Could you provide an education in how to be the quintessential English gentleman and teach a wealthy Arabic man to love opera, play jazz piano, love Shakespeare and win a place at Oxford University?
One wealthy and socially ambitious student is willing to pay handsomely for just such a person to transform him in to a cross between comic toff Bertie Wooster and sophisticated Hannibal Lector - minus the criminal tendencies.
The teacher who can turn their employee in to a culture vulture stands to get a handsome salary of £122,300 ($200,000) and spend months each year travelling the world with their pupil.
According to the advert, the unnamed Arabic man is a "very successful" businessman who left school in his early teens and has "now decided that he would like to invest in himself."
The advert appeared in the pages of the Times Educational Supplement and also includes other unusual conditions.
An understanding of William Shakespeare's literary canon is a must, as well the ability to spark a love of the Bard in the high-paying student. Doing that is no mean feat, as many teachers can say.
Elocution lessons also feature and they come with a high thresh-hold of success: the student wants all to expunge all trace of his Arabic roots from his spoken English. Insisting upon pronunciation with "no geographical specificity" suggests a wish to sound like a member of the Royal family.
After all that, it hardly seems necessary for the ad to state the ideal candidate will be 'highly intelligent, erudite, well-read, musically accomplished and socially and culturally versatile.'
According to the poster, this unusual role would suit the headteacher of a school who fancies taking early retirement.
The eye-catching ad does acknowledge the aims of the would-be Renaissance man are "hugely ambitious" and concedes that a place at Oxford is not guaranteed.
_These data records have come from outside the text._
Lemma two_var_cproduct_sem sp op : is_pos sp → is_pos op → sp ≠ op →
  operator_sem n (coord d) (TwoVarCProductBGPOp (create_full_scanner t) sp op)
    (two_var_pattern sp op) ∅ [Z.to_nat sp; Z.to_nat op]
    (λ _, (λ p, [(Z.to_nat sp, p.1); (Z.to_nat op, p.2)]) <$> all_points t).
Proof.
  intros [Hs Hsn] [Ho Hon] Hne.
  destruct (all_points_spec t Hok) as [Hscan Hperm].
  assert (Hin : ∀ p, p ∈ all_points t ↔ p ∈ pts t)
    by (intros p; by rewrite Hperm, elem_of_elements).
  split.
  - intros row [Hrow _]. apply (op_at_scan _ _ (λ s, TwoVarCProductBGPOp s sp op) _ _ _ _ _ Hscan).
    + intros s Hn row' tc Ha Hl. simpl. unfold run_two_var_cproduct. tick_step. rewrite Hn.
      by eexists.
    + intros s s' p Hn Hx row' tc [Hlen _] Hl. simpl. unfold run_two_var_cproduct.
      tick_step. rewrite Hn. simpl. rewrite Hx. simpl. tick_step.
      rewrite set_cell_in by lia. simpl.
      rewrite set_cell_in by (rewrite ?length_insert; done || lia). by eexists.
    + intros s Hr. simpl. by rewrite Hr.
  - done.
  - intros row w (p & -> & Hp%Hin%pts_coord)%list_elem_of_fmap _. split; [done|].
    destruct Hp. by repeat apply Forall_cons_2.
  - by repeat constructor.
  - apply NoDup_cons. split; [|apply NoDup_singleton]. rewrite list_elem_of_singleton. lia.
  - intros row _. apply NoDup_fmap_2; [|by rewrite Hperm; apply NoDup_elements].
    intros [a b] [a' b'] [= -> ->]. done.
  - intros row r _ _ [_ Hr].
    destruct (Hr (Z.to_nat sp)) as (v & Hv & _); [set_solver|].
    destruct (Hr (Z.to_nat op)) as (w & Hw & _); [set_solver|].
    unfold holds. simpl. rewrite Hv, Hw. split.
    + intros Hp. exists [(Z.to_nat sp, v); (Z.to_nat op, w)]. split.
      * apply list_elem_of_fmap. exists (v, w). by rewrite Hin.
      * intros a [->|[->|[]%not_elem_of_nil]%elem_of_cons]%elem_of_cons; done.
    + intros (x & ([a b] & -> & Hp%Hin)%list_elem_of_fmap & Hx). simpl in Hx.
      specialize (Hx (Z.to_nat sp, a) ltac:(by left)) as Ha.
      specialize (Hx (Z.to_nat op, b) ltac:(right; by left)) as Hb. simpl in *.
      by simplify_eq.
Qed.
(** The position joined on, the position bound, and the band walked. *)
Definition join_pos (wv : VARS) (sp op : Z) : Z :=
  match wv with SUBJECT_VAR => sp | OBJECT_VAR => op end.
Definition set_pos (wv : VARS) (sp op : Z) : Z :=
  match wv with SUBJECT_VAR => op | OBJECT_VAR => sp end.
Definition join_band (wv : VARS) : BandType :=
  match wv with SUBJECT_VAR => COLUMN_BAND_TYPE | OBJECT_VAR => ROW_BAND_TYPE end.
Definition other_side (wv : VARS) (p : Z * Z) : Z :=
  match wv with SUBJECT_VAR => p.2 | OBJECT_VAR => p.1 end.
Definition write_join (wv : VARS) (sp op : Z) (p : Z * Z) : assignment :=
  [(Z.to_nat (set_pos wv sp op), other_side wv p)].
Definition join_den (wv : VARS) (sp op : Z) (row : list Z) : list assignment :=
  write_join wv sp op <$>
    band_points t (join_band wv) (default 0 (row !! Z.to_nat (join_pos wv sp op))).
(** The join does not depend on what the unbound positions hold. *)
Lemma nest_agree B ops ps dens row row' :
  chain B ops ps dens → row_at n ok B row → agree B row row' →
  nest dens row = nest dens row' ∧ cost dens row = cost dens row'.
Proof.
  intros Hc. revert row row'.
  induction Hc as [B Hall|B op p reads writes den ops ps dens Hsem Hsub Hdis Hc IH];
    intros row row' Hrow Ha.
  - split; [|done]. simpl. f_equal. apply list_eq. intros i.
    destruct (decide (i < n)%nat) as [Hi|Hi]; [by apply Ha, Hall|].
    destruct Hrow as [Hl _], Ha as [Hl' _]. by rewrite !lookup_ge_None_2 by lia.
  - assert (Hden : den row = den row')
      by (eapply sem_reads; [exact Hsem|by eapply agree_mono]).
    assert (Hall : ∀ w, w ∈ den row →
      nest dens (apply w row) = nest dens (apply w row') ∧
      cost dens (apply w row) = cost dens (apply w row')).
    { intros w Hw. destruct (chain_step _ _ _ _ _ _ _ _ _ Hsem Hsub Hrow Hw Ha) as [H1 H2].
      apply IH; [|done]. eapply row_at_agree; [symmetry; exact H2|done]. }
    cbn [nest cost]. rewrite <-Hden. destruct (branches_agree dens row row' (den row) Hall) as [E1 E2].
    unfold branches, branch_cost in *. split; congruence.
Qed.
The hefty pay packet comes with conditions which might appear onerous, such as that the teacher is required to be available round the clock for lessons.
It continues: "The tutor should constantly be researching and planning a culturally rich range of musical and dramatic performance, visits to art galleries and museums, restaurants, sites of historical or contemporary interest - any place or activity that the tutor thinks will be an essential part of this "life-curriculum" in its most encompassing sense."
If you apply for this job, don't forget to run spell check at least twice.